FREESE v. UNION AUTOMOBILE INS. CO. ET AL.
Appeal from a judgment of nonsuit. Plaintiff in a jury trial had obtained a judgment of approximately $4,000 against Raymond Leomazzi, driver of an automobile which collided with another in which plaintiff was riding. To recover the amount of this judgment she brought suit against Union Automobile Insurance Company and others, and after resting her case defendants' attorney moved for a nonsuit “for the reason the testimony is wholly insufficient in law to establish a cause of action.”
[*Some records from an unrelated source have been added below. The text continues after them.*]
Lemma no_fold_block ls body : Forall good_line ls → no_fold (header_block ls ++ crlf ++ body).
Proof.
  destruct 1 as [|[n v] ls [H1 H2 _ _ _] _]; [done|]. cbn [fst] in *. destruct n as [|c n]; [done|].
  apply Forall_cons in H2 as [Hc _]. unfold header_block, field_line. simpl. clear - Hc. revert c Hc. byte_enum.
Qed.

Lemma read_loop_end k pre body h :
  read_loop k (pre ++ crlf ++ body) (len pre) h = Ret (len pre, h).
Proof.
  assert (skip_bom (pre ++ crlf ++ body) (len pre) = len pre) as Hb by by apply (skip_bom_at pre CR (LF :: body)).
  assert (skip_while name_char (pre ++ crlf ++ body) (len pre) = len pre) as Hs.
  { change (crlf ++ body) with ([] ++ crlf ++ body). rewrite skip_while_at; [simpl; lia | done | constructor | done]. }
  destruct k; cbn [read_loop]; cbv zeta; rewrite Hb, Hs, (pbind_ret (gets h_mode) _ h _ h eq_refl);
    replace (len pre =? len pre + 4) with false by lia; rewrite Z.ltb_irrefl; done.
Qed.

Lemma read_loop_block ls k pre body h :
  Forall good_line ls → (length ls <= k)%nat →
  read_loop k (pre ++ header_block ls ++ crlf ++ body) (len pre) h
  = ('(_, h') ← add_lines ls h; Ret (len (pre ++ header_block ls), h')).
Proof.
  intros Hls. revert k pre h. induction Hls as [|[n v] ls Hl Hls IH]; intros k pre h Hk.
  - cbn [header_block map concat add_lines app]. rewrite read_loop_end. by rewrite app_nil_r.
  - cbn [length] in Hk. destruct k as [|k]; [lia|]. unfold header_block in *. cbn [map concat]. fold (header_block ls) in *.
    rewrite <- app_assoc, read_loop_line by (try done; by apply no_fold_block). rewrite add_lines_cons. cbn [fst snd].
    destruct (Add n v h) as [[u h1]| |]; [|done..]. cbn [mbind outcome_bind].
    rewrite app_assoc, IH by lia. by rewrite <- app_assoc.
Qed.

Lemma header_block_length ls : (length ls <= length (header_block ls))%nat.
Proof.
  induction ls as [|[n v] ls IH]; [done|]. unfold header_block in *. cbn [map concat]. rewrite length_app.
  unfold field_line at 1. rewrite !length_app. simpl. lia.
Qed.

(** A block is read as the fields of its lines. *)
Lemma ReadHeader_lines m ls body :
  Forall good_line ls →
  ReadHeader (header_block ls ++ crlf ++ body) m
  = ('(_, h) ← add_lines ls (new_header m); Ret (set_bytes (len (header_block ls ++ crlf)) h)).
Proof.
  intros Hls. unfold ReadHeader. pose proof (header_block_length ls).
  pose proof (read_loop_block ls (S (length (header_block ls ++ crlf ++ body))) [] body (new_header m) Hls) as Hb.
  cbn [app length] in Hb. change (Z.of_nat 0) with 0 in Hb. rewrite Hb by (rewrite length_app; lia).
  destruct (add_lines ls (new_header m)) as [[u h]| |]; [|done..]. cbn [mbind outcome_bind]. cbv zeta.
  unfold cr_at, lf_at. change (crlf ++ body) with (CR :: LF :: body). rewrite (is_at_app _ CR) by done.
  replace (header_block ls ++ CR :: LF :: body) with ((header_block ls ++ [CR]) ++ LF :: body) by by rewrite <- app_assoc.
  rewrite (is_at_app _ LF) by (rewrite length_app; simpl; lia).
  change ((CR =b CR) && (LF =b LF)) with true. cbv iota.
  by replace (len (header_block ls ++ crlf)) with (len (header_block ls) + 2) by (rewrite length_app; simpl; lia).
Qed.

(** ** Printing and reading *)

(** A field that is printed on a good line and made again from it. *)
Definition reads_back (avoidUTF8 : bool) (f : Field) : Prop :=
  ∃ v, field_rfc822 avoidUTF8 f = Ret v ∧ good_line (field_name f, v) ∧ NewHeaderField (field_name f) v = Ret f.

(** Fields with the names [Add] merges occur once. *)
Definition merged_once (l : list Field) : Prop := NoDup (List.filter (among merged_names) (map field_name l)).

Lemma among_elem l n : among l n = true ↔ n ∈ l.
Proof.
  unfold among. rewrite existsb_exists. split.
  - intros (x & Hx & ->%str_eqb_true). by apply list_elem_of_In.
  - intros H. exists n. split; [by apply list_elem_of_In | apply str_eqb_refl].
Qed.

Lemma merged_address f : typed f → among merged_names (field_name f) = true → ∃ g, f = FAddress g.
Proof.
  intros Ht Hm. assert (field_name f ∈ merged_names) as Hin by by apply among_elem.
  unfold typed in Ht. set (n := field_name f) in *. clearbody n. unfold merged_names in Hin.
  assert (among address_like n = true ∧ n ≠ DateFieldName ∧ n ≠ ContentTypeFieldName
    ∧ n ≠ ContentTransferEncodingFieldName ∧ n ≠ ContentDispositionFieldName ∧ n ≠ ContentLanguageFieldName) as Hn.
  { repeat (apply elem_of_cons in Hin as [-> | Hin]; [done|]). by apply not_elem_of_nil in Hin. }
  destruct Hn as (Ha & ? & ? & ? & ? & ?). destruct f; try done; [|by eexists].
  by rewrite among_app, Ha in Ht.
Qed.

Lemma find_field_none fn fs : fn ∉ map (λ r, field_name (snd r)) fs → find_field fn 0 fs = None.
Proof.
  induction fs as [|r fs IH]; [done|]. cbn [map find_field]. intros [H1 H2]%not_elem_of_cons.
  destruct (_ ==s fn) eqn:E; breflect; [by subst | by apply IH].
Qed.

Lemma Add_back key v f h :
  NewHeaderField key v = Ret f →
  (among merged_names (field_name f) = true → field_name f ∉ map (λ r, field_name (snd r)) (h_fields h)) →
  Add key v h = Ret (tt, added f h).
Proof.
  intros E Hm. destruct (among merged_names (field_name f)) eqn:Ea; [|by apply Add_added].
  destruct (merged_address f) as [g ->]; [|done|].
  { by apply (NewHeaderField_kind key v). }
  unfold Add. rewrite (pbind_ret (lift _) _ h _ h) by (unfold lift; by rewrite E).
  rewrite (pbind_ret (alloc _) _ h _ _ eq_refl). unfold addField. cbn [snd]. rewrite Ea.
  rewrite (pbind_ret (gets _) _ _ _ _ eq_refl). unfold addressField, field. cbn [h_fields].
  rewrite find_field_none by by apply Hm. by case_if.
Qed.

Definition fields_of (h : Header) : list Field := map snd (h_fields h).

Lemma AsText_lines avoid fs buf :
  Forall (reads_back avoid) (map snd fs) →
  ∃ ls, append_fields buf fs avoid = Ret (buf ++ header_block ls) ∧ Forall good_line ls
    ∧ Forall2 (λ f l, fst l = field_name f ∧ NewHeaderField (fst l) (snd l) = Ret f) (map snd fs) ls.
Proof.
  revert buf. induction fs as [|[p f] fs IH]; intros buf H.
  { exists []. cbn [append_fields header_block map concat]. by rewrite app_nil_r. }
  cbn [map snd] in H. apply Forall_cons in H as [(v & Ev & Hl & En) H]. cbn [append_fields]. unfold appendField.
  rewrite Ev. cbn [mbind outcome_bind]. destruct (IH (buf ++ field_name f ++ $": " ++ v ++ crlf) H) as (ls & E & Hls & H2).
  exists ((field_name f, v) :: ls). split_and!; [|by constructor|by constructor].
  rewrite E. unfold header_block. cbn [map concat]. by rewrite <- app_assoc.
Qed.

Lemma merged_once_fresh l f fs :
  merged_once (l ++ f :: fs) → among merged_names (field_name f) = true → field_name f ∉ map field_name l.
Proof.
  unfold merged_once. rewrite map_app, List.filter_app. cbn [map List.filter]. intros Hd Ha Hin. rewrite Ha in Hd.
  apply NoDup_app in Hd as (_ & Hd & _). apply (Hd (field_name f)); [|by left].
  apply list_elem_of_In, filter_In. by split; [apply list_elem_of_In|].
Qed.

Lemma add_lines_back ls fs h :
  Forall2 (λ f l, fst l = field_name f ∧ NewHeaderField (fst l) (snd l) = Ret f) fs ls →
  merged_once (fields_of h ++ fs) →
  ∃ h', add_lines ls h = Ret (tt, h') ∧ fields_of h' = fields_of h ++ fs ∧ h_mode h' = h_mode h.
Proof.
  intros H2. revert h. induction H2 as [|f [n v] fs ls [Hn Hf] _ IH]; intros h Hm.
  { exists h. by rewrite app_nil_r. }
  cbn [fst snd] in *. rewrite add_lines_cons, (Add_back n v f h); [|done|].
  2:{ intros Ha. rewrite <- map_map. by apply (merged_once_fresh (fields_of h) f fs). }
  cbn [mbind outcome_bind]. assert (fields_of (added f h) = fields_of h ++ [f]) as Ef
    by (unfold fields_of; cbn [added h_fields]; by rewrite map_app).
  destruct (IH (added f h)) as (h' & E & Hf' & Hmode); [by rewrite Ef, <- app_assoc|].
  exists h'. split_and!; [done | by rewrite Hf', Ef, <- app_assoc | done].
Qed.

Lemma AsText_read (h : Header) (avoidUTF8 : bool) (m : headerMode) (body : str) :
  Forall (reads_back avoidUTF8) (fields_of h) → merged_once (fields_of h) →
  ∃ text h', Header_AsText avoidUTF8 h = Ret text ∧ ReadHeader (text ++ crlf ++ body) m = Ret h'
    ∧ fields_of h' = fields_of h ∧ numBytes h' = len (text ++ crlf) ∧ h_mode h' = m.
Proof.
  intros Hback Honce.
  destruct (AsText_lines avoidUTF8 (h_fields h) [] Hback) as (ls & E & Hls & H2).
  destruct (add_lines_back ls (fields_of h) (new_header m) H2 Honce) as (h' & Eh & Hf & Hm).
  exists (header_block ls), (set_bytes (len (header_block ls ++ crlf)) h'). split_and!; [done | | | done | done].
  - by rewrite ReadHeader_lines, Eh.
  - done.
Qed.

(** C13: a block of lines "name: value", folded or not, followed
    by an empty line and the body, is read as exactly the fields of its lines in
    order, each added as [Add] adds it, and [numBytes] is where the body starts. *)
Theorem ReadHeader_block (m : headerMode) (ls : list (str * str)) (body : str) (Hls : Forall good_line ls) :
  ReadHeader (header_block ls ++ crlf ++ body) m
  = ('(_, h) ← add_lines ls (new_header m); Ret (set_bytes (len (header_block ls ++ crlf)) h)).
Proof. by apply ReadHeader_lines. Qed.


(** C39: a text that consists of characters of a field name,
    without colon or line break, makes [ReadHeader] panic: it looks at the byte
    after the name without a test for the end of the text. *)
Theorem ReadHeader_no_colon (s : str) (m : headerMode) (Hs : s ≠ []) (Hc : Forall (λ c, name_char c = true) s) :
  ReadHeader s m = Panic.
Proof.
  unfold ReadHeader. cbn [read_loop]. cbv zeta.
  assert (skip_bom s 0 = 0) as ->.
  { destruct s as [|c s]; [done|]. apply Forall_cons in Hc as [Hc _]. apply (skip_bom_at [] c s); [done|].
    clear - Hc. revert c Hc. byte_enum. }
  replace (skip_while name_char s 0) with (len s)
    by (pose proof (skip_while_at name_char [] s [] 0 eq_refl Hc I) as E; cbn [app] in E; by rewrite app_nil_r in E).
  assert (at_ s (len s) = Panic) as Ha by (unfold at_; case_if; [done|]; by rewrite Nat2Z.id, lookup_ge_None_2).
  assert (slice s 0 (len s + 1) = Panic) as Hsl by (unfold slice; case_if; [|done]; rewrite !andb_true_iff in *; lia).
  rewrite (pbind_ret (gets h_mode) _ _ _ _ eq_refl). destruct (_ && _).
  - rewrite pbind_panic; [done|]. rewrite pbind_panic; [done|]. unfold lift. by rewrite Hsl.
  - rewrite (pbind_ret (mret false) _ _ _ _ eq_refl). replace (0 <? len s) with true by (destruct s; [done | simpl; lia]).
    cbn [negb andb]. rewrite pbind_panic; [done|]. rewrite pbind_panic; [done|]. unfold lift. by rewrite Ha.
Qed.
End Reading.

(** ** Examples *)

#[local] Existing Instance ascii_only_case.
#[local] Existing Instance plain_charsets.
#[local] Existing Instance utc_only.

(** A From line, a folded Subject line and a repeated header. *)
Definition sample_lines : list (str * str) :=
  [($"From", $"Ann <a@example.com>"); ($"Subject", $"one" ++ crlf ++ $" two"); ($"Received", $"by x"); ($"Received", $"by y")].

Lemma sample_lines_good : Forall good_line sample_lines.
Proof.
  repeat constructor; try done; (eexists; split; [vm_compute; reflexivity | done]).
Qed.

Lemma ReadHeader_block_witness :
  ∃ h, ReadHeader (header_block sample_lines ++ crlf ++ $"body") RFC5322Header = Ret h
    ∧ length (h_fields h) = 4%nat ∧ numBytes h = 81.
Proof.
  eexists. split; [|split].
  - rewrite (ReadHeader_block RFC5322Header sample_lines $"body" sample_lines_good). vm_compute. reflexivity.
  - vm_compute. reflexivity.
  - vm_compute. reflexivity.
Defined.

Definition sample_header : Header :=
  match ReadHeader (header_block sample_lines ++ crlf) RFC5322Header with
  | Ret h => h
  | _ => new_header RFC5322Header
  end.

Lemma sample_reads_back : Forall (reads_back false) (fields_of sample_header).
Proof.
  let l := eval vm_compute in (fields_of sample_header) in
  assert (fields_of sample_header = l) as -> by (vm_compute; reflexivity).
  repeat apply Forall_cons_2; [..|apply Forall_nil_2]; (eexists; split; [vm_compute; reflexivity|]; split;
    [split; [done | by repeat constructor | done | reflexivity | eexists; split; [vm_compute; reflexivity | done]]
    | vm_compute; reflexivity]).
Qed.


Lemma ReadHeader_no_colon_witness : ReadHeader $"hello" MIMEHeader = Panic.
Proof. apply ReadHeader_no_colon; [done | by repeat constructor]. Defined.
In Miller v. Luco, 80 Cal. 257, 22 P. 195, 196, the ground stated for a nonsuit was very similar, namely, “that the plaintiffs had failed to prove a sufficient case,” and the court there said: “It is settled law in this state that a party moving for a nonsuit should state in his motion precisely the grounds on which he relied, so that the attention of the court and the opposite counsel may be particularly directed to the supposed defects in the plaintiff's case.” In 9 California Jurisprudence, at page 548, we find the following: “It is the settled law that a motion for nonsuit must point the attention of the court and counsel to the precise grounds upon which it is made. * * * When specifying the grounds of the motion it is not sufficient to state generally that there is no evidence before the court justifying it in granting any relief to the plaintiff, or that plaintiff has failed to prove a sufficient case. The motion must show wherein the plaintiff failed to prove his case or why he is not entitled to recover.”
Passing this well–grounded objection to the granting of the nonsuit, we have examined the transcripts and considered the briefs before us. Under the familiar rules governing the consideration of motions for nonsuit (9 Cal. Jur. 551), we feel that the evidence submitted by plaintiff, in the form of oral testimony by Raymond and Donald Leomazzi, together with the judgment roll in the damage action and copy of the insurance policy which was issued to the latter covering the operation of the automobile involved in the collision, raised certain questions that should have gone to the jury.
We concur: STEPHENS, P. J.; SCOTT, Justice pro tem.